Monday, Aug. 27, 2001
A Writer Who's 13 At Heart
By Andrea Sachs
Sharon Creech has long been exquisitely attuned to the comings and goings of the junior set. But when she returned to the U.S. in 1998, after 18 years in Europe, the children's author was caught flat-footed. The life of the American child, she discovered, had lurched into a higher gear during her absence. "There were all these frazzled parents who spent their lives in car pools, getting their kids to ballet lessons and gymnastics," recalls Creech. "And I was thinking, Goodness, don't the kids ever get time just to climb a tree or lie in the grass? There doesn't seem to be that kind of time for kids anymore."
That sentiment permeates A Fine, Fine School (HarperCollins), her slyly subversive new book for children four to eight years old. A second new work has also just been published: Love That Dog (HarperCollins), an innovative novel in free verse for kids ages 8 to 12. Creech has been dazzling critics since 1995, when Walk Two Moons, her first children's book to be published in the U.S., won the prestigious Newbery Medal, the Academy Award of children's books. "To win the Newbery Medal on your first book is an astounding feat," says Diane Roback, the children's editor at Publishers Weekly. "She is one of these writers whose subsequent books have very much lived up to the accolades she got on her first book."
Creech manages to write about serious themes in a way that engages kids and is never heavy-handed. A Fine, Fine School revolves around a principal who loves his work so much that he decides to keep his school open longer and longer, until the students are attending classes on weekends and holidays. It takes Tillie, a little girl, to make the principal come to his senses. "I haven't learned how to climb very high in my tree," she protests. "And I haven't learned how to sit in my tree for a whole hour." Creech's prose is accompanied by the witty illustrations of Harry Bliss, a New Yorker cover artist and cartoonist. On one page, a lunchroom wall is adorned with a sign that implores, WHY NOT STUDY WHILE YOU CHEW?

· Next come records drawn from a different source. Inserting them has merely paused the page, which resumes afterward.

(* ===== verification/Traffic.v ===== *)
(** * Per-user traffic counters

    common/counter/traffic.go, common/counter/xraytraffic.go and the part of
    core/user.go that collects the counters for a report
    ([GetUserTrafficSlice] and its rollback function).

    A [TrafficStorage] is shared by pointer: the counter map, the writers and
    readers of open connections ([XrayTrafficCounter], [CounterReader]) and
    the rollback items of a report all refer to the same two atomic counters.
    Storages therefore live in a [Store], and the map holds their addresses. *)

From S2P Require Import Prelude GoStrings Panel.

Module Traffic.

(** ** Storages and counters *)

Record TrafficStorage := mkTrafficStorage { UpCounter : Z; DownCounter : Z }.

#[global] Instance TrafficStorage_eq_dec : EqDecision TrafficStorage.
Proof. solve_decision. Defined.

(** The allocated storages; addresses below [next] are in use. *)
Record Store := mkStore { cells : gmap nat TrafficStorage; next : nat }.

Definition emptyStore : Store := mkStore ∅ 0.

Definition zeroStorage : TrafficStorage := mkTrafficStorage 0 0.

Definition loadStorage (p : nat) (st : Store) : TrafficStorage :=
  default zeroStorage (cells st !! p).

Definition setStorage (p : nat) (t : TrafficStorage) (st : Store) : Store :=
  mkStore (<[p := t]> (cells st)) (next st).

(** [&TrafficStorage{}] *)
Definition newStorage (st : Store) : nat * Store :=
  (next st, mkStore (<[next st := zeroStorage]> (cells st)) (S (next st))).

(** The two [atomic.Int64] fields of a storage and the operations on them. *)
Inductive Field := Up | Down.

#[global] Instance Field_eq_dec : EqDecision Field.
Proof. solve_decision. Defined.

Definition getField (f : Field) (t : TrafficStorage) : Z :=
  match f with Up => UpCounter t | Down => DownCounter t end.

Definition setField (f : Field) (v : Z) (t : TrafficStorage) : TrafficStorage :=
  match f with
  | Up => mkTrafficStorage v (DownCounter t)
  | Down => mkTrafficStorage (UpCounter t) v
  end.

Definition atomicLoad (p : nat) (f : Field) (st : Store) : Z := getField f (loadStorage p st).

Definition atomicStore (p : nat) (f : Field) (v : Z) (st : Store) : Store :=
  setStorage p (setField f v (loadStorage p st)) st.

Definition atomicAdd (p : nat) (f : Field) (delta : Z) (st : Store) : Z * Store :=
  let v := wrap64 (atomicLoad p f st + delta) in (v, atomicStore p f v st).

Definition atomicSwap (p : nat) (f : Field) (v : Z) (st : Store) : Z * Store :=
  (atomicLoad p f st, atomicStore p f v st).

(** [TrafficCounter]: the [Counters] map from user keys to storages. *)
Abbreviation TrafficCounter := (gmap string nat).

Definition NewTrafficCounter : TrafficCounter := ∅.

Definition GetCounter (uuid : string) (c : TrafficCounter) (st : Store)
    : nat * TrafficCounter * Store :=
  match c !! uuid with
  | Some p => (p, c, st)
  | None => let '(p, st) := newStorage st in (p, <[uuid := p]> c, st)
  end.

Definition GetUpCount (uuid : string) (c : TrafficCounter) (st : Store) : Z :=
  match c !! uuid with
  | Some p => atomicLoad p Up st
  | None => 0
  end.

Definition GetDownCount (uuid : string) (c : TrafficCounter) (st : Store) : Z :=
  match c !! uuid with
  | Some p => atomicLoad p Down st
  | None => 0
  end.

Definition Len (c : TrafficCounter) : Z := Z.of_nat (size c).

Definition Reset (uuid : string) (c : TrafficCounter) (st : Store) : Store :=
  match c !! uuid with
  | Some p => atomicStore p Down 0 (atomicStore p Up 0 st)
  | None => st
  end.

Definition Delete (uuid : string) (c : TrafficCounter) : TrafficCounter := delete uuid c.

Definition Rx (uuid : string) (n : Z) (c : TrafficCounter) (st : Store) : TrafficCounter * Store :=
  let '(p, c, st) := GetCounter uuid c st in
  (c, (atomicAdd p Down n st).2).

Definition Tx (uuid : string) (n : Z) (c : TrafficCounter) (st : Store) : TrafficCounter * Store :=
  let '(p, c, st) := GetCounter uuid c st in
  (c, (atomicAdd p Up n st).2).

(** [XrayTrafficCounter]: a pointer to one of the counters. *)
Record XrayTrafficCounter := mkXrayTrafficCounter { V_storage : nat; V_field : Field }.

Definition Value (x : XrayTrafficCounter) (st : Store) : Z :=
  atomicLoad (V_storage x) (V_field x) st.

Definition Set_ (x : XrayTrafficCounter) (newValue : Z) (st : Store) : Z * Store :=
  atomicSwap (V_storage x) (V_field x) newValue st.

Definition Add (x : XrayTrafficCounter) (delta : Z) (st : Store) : Z * Store :=
  atomicAdd (V_storage x) (V_field x) delta st.

(** Bytes that a connection counts for a user. *)
Record count := mkCount { c_field : Field; c_key : string; c_bytes : Z }.

Definition countOn (n : count) (c : TrafficCounter) (st : Store) : TrafficCounter * Store :=
  match c_field n with
  | Up => Tx (c_key n) (c_bytes n) c st
  | Down => Rx (c_key n) (c_bytes n) c st
  end.

(** ** Collecting a report (core/user.go) *)

Record trafficRollbackItem := mkRollbackItem { storage : nat; up : Z; down : Z }.

(** The state of the loop over the counters. *)
Record sliceState := mkSliceState {
  ss_traffic : list Panel.UserTraffic;
  ss_rollback : list trafficRollbackItem;
  ss_counter : TrafficCounter;
  ss_store : Store
}.

(** Bytes that open connections count for a user while the loop is between
    its test of the user's counters and the two swaps. *)
Definition Arrivals : Type := string → Z * Z.

Definition arrive (race : Arrivals) (email : string) (p : nat) (st : Store) : Store :=
  (atomicAdd p Down (race email).2 (atomicAdd p Up (race email).1 st).2).2.

(** One iteration: the counters are tested, [race] bytes arrive, and the
    counters are swapped for 0 if the test succeeded. *)
Definition sliceEntry (uidMap : gmap string Z) (race : Arrivals) (mintraffic : Z)
    (s : sliceState) (entry : string * nat) : sliceState :=
  let '(email, p) := entry in
  let st := ss_store s in
  let up := atomicLoad p Up st in
  let down := atomicLoad p Down st in
  let st := arrive race email p st in
  if wrap64 (mintraffic * 1000) <? wrap64 (up + down) then
    let '(up, st) := atomicSwap p Up 0 st in
    let '(down, st) := atomicSwap p Down 0 st in
    let uid := default 0 (uidMap !! email) in
    if uid =? 0 then
      mkSliceState (ss_traffic s) (ss_rollback s) (Delete email (ss_counter s)) st
    else
      mkSliceState (ss_traffic s ++ [Panel.mkUserTraffic uid up down])
        (ss_rollback s ++ [mkRollbackItem p up down]) (ss_counter s) st
  else mkSliceState (ss_traffic s) (ss_rollback s) (ss_counter s) st.

Section slice.
Context {RO : RangeOrder string}.

(** [GetUserTrafficSlice] on the counter of a tag: the loop of the function. *)
Definition trafficSlice (uidMap : gmap string Z) (race : Arrivals) (mintraffic : Z)
    (c : TrafficCounter) (st : Store) : sliceState :=
  foldl (sliceEntry uidMap race mintraffic) (mkSliceState [] [] c st) (range_list c).
End slice.

(** The function that [GetUserTrafficSlice] returns to undo the collection. *)
Definition rollbackItem (st : Store) (item : trafficRollbackItem) : Store :=
  let st := if up item =? 0 then st else (atomicAdd (storage item) Up (up item) st).2 in
  if down item =? 0 then st else (atomicAdd (storage item) Down (down item) st).2.

Definition rollback (items : list trafficRollbackItem) (st : Store) : Store :=
  foldl rollbackItem st items.

End Traffic.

Love That Dog, for older children, is appealing to adult readers as well. Jack, a reluctant student, resists poetry assignments from his teacher, Miss Stretchberry. "I don't want to because boys don't write poetry," he pouts. But slowly Jack comes to savor poems, through the subtle persuasion of Miss Stretchberry, who is never heard from or described on the page. Through poetry, Jack comes to grips with the death of his beloved yellow dog, Sky: "He was such a funny dog/that dog Sky/that straggly furry smiling dog Sky." The book, deceptively simple and never preachy, is studded with work by acclaimed poets such as Robert Frost, William Carlos Williams and Walter Dean Myers.
Creech, 56, became a children's writer by accident. She grew up in a suburb of Cleveland, Ohio, in a family with four siblings and "a lot of chaos," says Creech. In 1979, newly divorced with two young children and armed with a master's degree in English, she moved to Thorpe, England, to teach literature at a boarding school. It was there that she met and married her present husband, who was the headmaster. Creech set out to become an adult author, but when she submitted Absolutely Normal Chaos in 1990 (a story based on her childhood), her agent told her it would be more appropriate as a children's book. To her surprise, a publisher bought the book and asked for another children's book. "I thought I'd better go find out what a children's book was," says Creech.
Winning the Newbery Medal was a dizzying experience, she says. "I was sort of pushed through this very beautiful golden door into this world of children's literature." The Newbery carries no cash award, but money comes rolling in because the medal boosts sales to libraries and schools. Creech was bombarded with phone calls, requests for interviews and invitations to conferences and bookstore events. "Your life is just not your own for the first year afterward," says Creech. Continuing as a teacher was out of the question. "It just consumed me."
Now Creech takes her best-seller status in stride. She lives near Princeton, N.J., with her husband, who is now headmaster of the Pennington School--and was the model for the principal in A Fine, Fine School. "He's a very enthusiastic headmaster, in that he's such an advocate for the school and the students and the teachers," says Creech. "He's like a cheerleader for the school. He's just that kind of personality." The two expect to become grandparents for the first time in October.
Creech is not a tortured writer. "I seem to somehow be able to tap into my own 13-year-old self very easily," she says. "If you came up and tapped me on the shoulder when I was in one of my writing trances, I suppose I would maybe talk like a seventh-grader." It's a talent that delights her ever increasing following.